Just a few extra rums on this stunning Sunday

Fly

Let’s select them considerably at random, however nonetheless so as. I do know what I imply…

Ingenio La Cabana 7 yo (43%, Cane Island, El Salvador, American white oak, +/-2023)

Ingenio La Cabana 7 yo (43%, Cane Island, El Salvador, American white oak, +/-2023) Two stars

By the makers of Cihuatan rum, of which now we have already tasted some quite first rate variations (WF 77-80). Color: deep gold. Nostril: a slight metallic contact (copper wires) accompanied by hints of recent varnish and walnut oil, then sugarcane, orange syrup, and a few more and more outstanding hay. It’s quite fairly and, most significantly, not overly liqueur-like on the nostril. Mouth: there may be some added sugar, fairly evidently, but the entire stays pretty balanced between orange liqueur, nougat, and cane syrup. All in all, a quite candy rum. End: quick, sugary. A cup of Nescafé with 5 sugar cubes. Feedback: actually very sincere, it simply wants some ice, or in any other case, maintain your bottle within the fridge and drink your glass shortly, earlier than it warms up.

SGP:740 – 75 factors.

Dictador ‘Platinum’ (40%, OB, Colombia, +/-2024)

Dictador ‘Platinum’ (40%, OB, Colombia, +/-2024) Two stars

The Dictador ‘Insolent’ was extra first rate than anticipated a few weeks in the past (WF 72 – whereas we had been bracing for the worst). This ‘Platinum’ was distilled in chrome steel, which ought to, in concept, retain a dirtier aspect as there’s no ‘cleaning’ impact from copper, then aged in deep-charred sherry and port casks. Color: amber. Nostril: a number of espresso and caramel, then much more turrón and floor espresso as soon as once more. Small touches of cumin and roasted, caramelised peanuts. In brief, the key phrase right here is ‘caramel’, although I discover it to be a quite good caramel. Mouth: candy, however not excessively so. That stated, the Nescafé and caramel return, making it quite one-dimensional, whereas the low power causes it to lose altitude in a short time. End: quick, barely syrupy, and nonetheless carrying that sugar-laden Nescafé and caramel profile. Does Nestlé have a stake in Dictador? A way more bitter aftertaste, but nonetheless very candy, within the type of Montenegro. Feedback: I believe it wants plenty of ice. The Cihuatan was nonetheless superior.

SGP:840 – 70 factors.

Centenario ‘30 Solera Edición Limitada’ (40%, OB, rum, Costa Rica, decanter, +/-2024)

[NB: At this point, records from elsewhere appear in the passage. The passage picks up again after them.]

(** The level that has exactly the blocks of the requested size. *)
Lemma halving_loop_exact fuel n k u :
  0 < u → (k ≤ n < fuel)%nat →
  halving_loop fuel (S n) (u * 2 ^ Z.of_nat k) 0 (u * 2 ^ Z.of_nat n)
    = Ret ((n - k)%nat, u * 2 ^ Z.of_nat k).
Proof.
  intros Hu Hk. set (total := u * 2 ^ Z.of_nat n).
  assert (∀ j, (j ≤ n)%nat → Z.shiftr total (Z.of_nat j) = u * 2 ^ Z.of_nat (n - j)) as Hsz.
  { intros j Hj. unfold total. rewrite Z.shiftr_div_pow2 by lia.
    replace (Z.of_nat n) with (Z.of_nat (n - j) + Z.of_nat j) by lia.
    rewrite Z.pow_add_r, Z.mul_assoc by lia. apply Z.div_mul. lia. }
  assert (∀ a b, (a < b)%nat → u * 2 ^ Z.of_nat a < u * 2 ^ Z.of_nat b) as Hmono.
  { intros a b Hab. apply Z.mul_lt_mono_pos_l; [done|]. apply Z.pow_lt_mono_r; lia. }
  destruct (halving_loop_ok fuel (S n) (u * 2 ^ Z.of_nat k) 0 total) as (l & Heq & Hl & Hb & Hor);
    [lia..|].
  rewrite Z.shiftr_0_r in Heq. rewrite Heq. rewrite Hsz by lia.
  assert (l = (n - k)%nat) as ->; [|by replace (n - (n - k))%nat with k by lia].
  destruct (lt_eq_lt_dec l (n - k)) as [[Hlt| ->]|Hgt]; [|done|].
  - destruct Hor as [Hor|Hor]; [|lia]. rewrite Hsz in Hor by lia.
    specialize (Hmono k (n - l)%nat ltac:(lia)). lia.
  - specialize (Hb (n - k)%nat ltac:(lia)). rewrite Hsz in Hb by lia.
    replace (n - (n - k))%nat with k in Hb by lia. lia.
Qed.

(** No level is large enough. *)
Lemma halving_loop_large fuel n size total :
  total < size → (n < fuel)%nat →
  halving_loop fuel (S n) size 0 total = Ret (0%nat, total).
Proof.
  intros Hlt Hf. destruct fuel as [|fuel]; [lia|]. simpl.
  by rewrite (proj2 (Z.ltb_ge size total)) by lia.
Qed.

(** ** Level tables kept in memory *)

(** [levels_rep R la F]: the array [la] of list headers represents [F]. *)
Definition levels_rep {A} (R : nat → A → list Z → Prop) (la : list A) (F : list (list Z)) : Prop :=
  length la = length F ∧ ∀ i a l, la !! i = Some a → F !! i = Some l → R i a l.

(** No address is in the lists of two levels. *)
Definition levels_disjoint (F : list (list Z)) : Prop :=
  ∀ i j l k x, F !! i = Some l → F !! j = Some k → x ∈ l → x ∈ k → i = j.

(** [x] is in no list but, perhaps, the one of level [i]. *)
Definition only_level (F : list (list Z)) (i : nat) (x : Z) : Prop :=
  ∀ j k, F !! j = Some k → x ∈ k → j = i.

Lemma only_level_in F i l x : levels_disjoint F → F !! i = Some l → x ∈ l → only_level F i x.
Proof. intros Hd Hi Hx j k Hj Hk. by eapply Hd. Qed.
Lemma only_level_fresh F i x : (∀ k, k ∈ F → x ∉ k) → only_level F i x.
Proof. intros Hf j k Hj Hk. exfalso. eapply Hf; [|done]. by eapply list_elem_of_lookup_2. Qed.

Lemma levels_disjoint_insert F i l' :
  levels_disjoint F → (∀ x, x ∈ l' → only_level F i x) → levels_disjoint (<[i := l']> F).
Proof.
  intros Hd Hl' j1 j2 k1 k2 x H1 H2 Hx1 Hx2.
  apply list_lookup_insert_Some in H1 as [(<- & -> & _)|[? H1]];
    apply list_lookup_insert_Some in H2 as [(<- & -> & _)|[? H2]].
  - done.
  - symmetry. by apply (Hl' x Hx1 j2 k2).
  - by apply (Hl' x Hx2 j1 k1).
  - by apply (Hd j1 j2 k1 k2 x).
Qed.

Lemma levels_rep_lookup {A} (R : nat → A → list Z → Prop) la F i l :
  levels_rep R la F → F !! i = Some l → ∃ a, la !! i = Some a ∧ R i a l.
Proof.
  intros [Hlen HR] Hi. destruct (lookup_lt_is_Some_2 la i) as [a Ha].
  { rewrite Hlen. by eapply lookup_lt_Some. }
  eauto.
Qed.

(** An operation on the list of level [i] that keeps the nodes of the other
    levels the [same] keeps the whole table represented. *)
Lemma levels_rep_update {A} (same : Z → Prop) (R R' : nat → A → list Z → Prop) la F i a l' :
  (∀ j b k, (∀ x, x ∈ k → same x) → R j b k → R' j b k) →
  levels_rep R la F → (∀ x, same x ∨ only_level F i x) → R' i a l' →
  levels_rep R' (<[i := a]> la) (<[i := l']> F).
Proof.
  intros Hframe [Hlen HR] Hm Hi. split; [by rewrite !length_insert|].
  intros j b k Hb Hk.
  apply list_lookup_insert_Some in Hb as [(<- & -> & Hlt)|[Hne Hb]].
  - rewrite list_lookup_insert_eq in Hk by lia. by simplify_eq.
  - rewrite list_lookup_insert_ne in Hk by done. apply Hframe; [|by apply HR].
    intros x Hx. destruct (Hm x) as [|Ho]; [done|]. by destruct Hne; rewrite (Ho j k).
Qed.

(** ** From the first free block to the last return *)

Section Lifetime.
Context {St : Type} `{BuddyImplOk St}.

(** The level table of an allocator that has only the whole region free. *)
Definition whole_table : list (list Z) := [bi_base] :: replicate (pred bi_levels) [].

Lemma whole_table_disjoint : levels_disjoint whole_table.
Proof.
  assert (∀ i l x, replicate (pred bi_levels) [] !! i = Some l → x ∉ (l : list Z)) as Hnil.
  { intros i l x [-> _]%lookup_replicate. apply not_elem_of_nil. }
  intros [|i] [|j] l k x Hi Hj Hx Hx'; [done|..]; simpl in *; exfalso;
    [by apply (Hnil j k x)|by apply (Hnil i l x)|by apply (Hnil i l x)].
Qed.

Lemma blocks_from_replicate (size : nat → Z) i n : blocks_from size i (replicate n []) = [].
Proof. revert i. induction n as [|n IH]; intros i; simpl; [done|]. by rewrite IH. Qed.

Lemma whole_table_init s :
  bi_span = bi_size 0 → bi_raw s whole_table → bi_legal 0 bi_base →
  client_inv bi_base bi_span (s, []).
Proof.
  intros Hspan Hraw Hleg. exists [(bi_base, bi_span)]. simpl. rewrite Hspan.
  split; [|split; [|done]].
  - exists whole_table. unfold whole_table, level_blocks. simpl. rewrite blocks_from_replicate.
    split_and!; [|intros i l p q Hi Hp|done].
    + split; [done|]. split.
      * intros [|i] l p Hi Hp; simpl in Hi; simplify_eq; [by apply list_elem_of_singleton in Hp as ->|].
        apply lookup_replicate in Hi as [-> _]. by apply elem_of_nil in Hp.
      * unfold level_blocks; simpl. rewrite blocks_from_replicate.
        apply (tiles_separate bi_base (bi_size 0)). unfold tiles, all_units. simpl.
        by rewrite app_nil_r.
    + apply lookup_replicate in Hi as [-> _]. by apply elem_of_nil in Hp.
  - unfold tiles, all_units. simpl. by rewrite app_nil_r.
Qed.

Lemma all_returned `{!BuddyAligned St} s :
  client_inv bi_base bi_span (s, []) →
  ∃ F, buddy_inv s F ∧ F !! 0%nat = Some [bi_base] ∧
    ∀ i, (0 < i < bi_levels)%nat → F !! i = Some [].
Proof.
  intros (bl & (F & Hinv & Hc & ->) & Ht & _). simpl in Ht. rewrite app_nil_r in Ht.
  destruct (coalesced_whole s F Hinv Hc Ht) as [Hb Hempty]. exists F. split_and!; [done| |done].
  assert ((bi_base, bi_span) ∈ level_blocks bi_size F) as Hin by (rewrite Hb; by left).
  apply elem_of_level_blocks in Hin as ([|i] & l & a & Hi & Ha & Heq).
  - simplify_eq. pose proof (level_blocks_length bi_size F 0 l Hi) as Hlen.
    rewrite Hb in Hlen. simpl in Hlen. destruct l as [|x [|y l]]; [by apply elem_of_nil in Ha| |simpl in Hlen; lia].
    by apply list_elem_of_singleton in Ha as <-.
  - rewrite Hempty in Hi by (pose proof (inv_level s F (S i) l Hinv Hi); lia).
    simplify_eq. by apply elem_of_nil in Ha.
Qed.

End Lifetime.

Centenario ‘30 Solera Edición Limitada’ (40%, OB, rum, Costa Rica, decanter, +/-2024) Two stars

A rum that everybody presents as a 30-year-old, although in fact, it isn’t, with the youngest element seemingly round 8 years outdated. I tasted it in 2013, and Angus in 2018, and we each discovered it quite common (WF 70-72), however maybe this current bottling fits our style higher. Color: darkish reddish amber. Nostril: solely within the Salvadorian type, barely metallic, with oils (walnut, sunflower), molasses, and low laced with caramel. Definitely not an disagreeable nostril. Mouth: a number of caramel, a number of molasses, roasted nuts, and all the time that well-known on the spot espresso. Black tea and bitter chocolate. It’s undeniably candy, nevertheless it nearly feels dry after the loopy Dictador. End: quick, on molasses honey and a touch of black nougat within the aftertaste. Feedback: as soon as once more, ice or the fridge appear inevitable. Or Coca-Cola.

SGP:740 – 70 factors.

We’re stopping the sugar bombs; we’ll have extra subsequent time, however carefully.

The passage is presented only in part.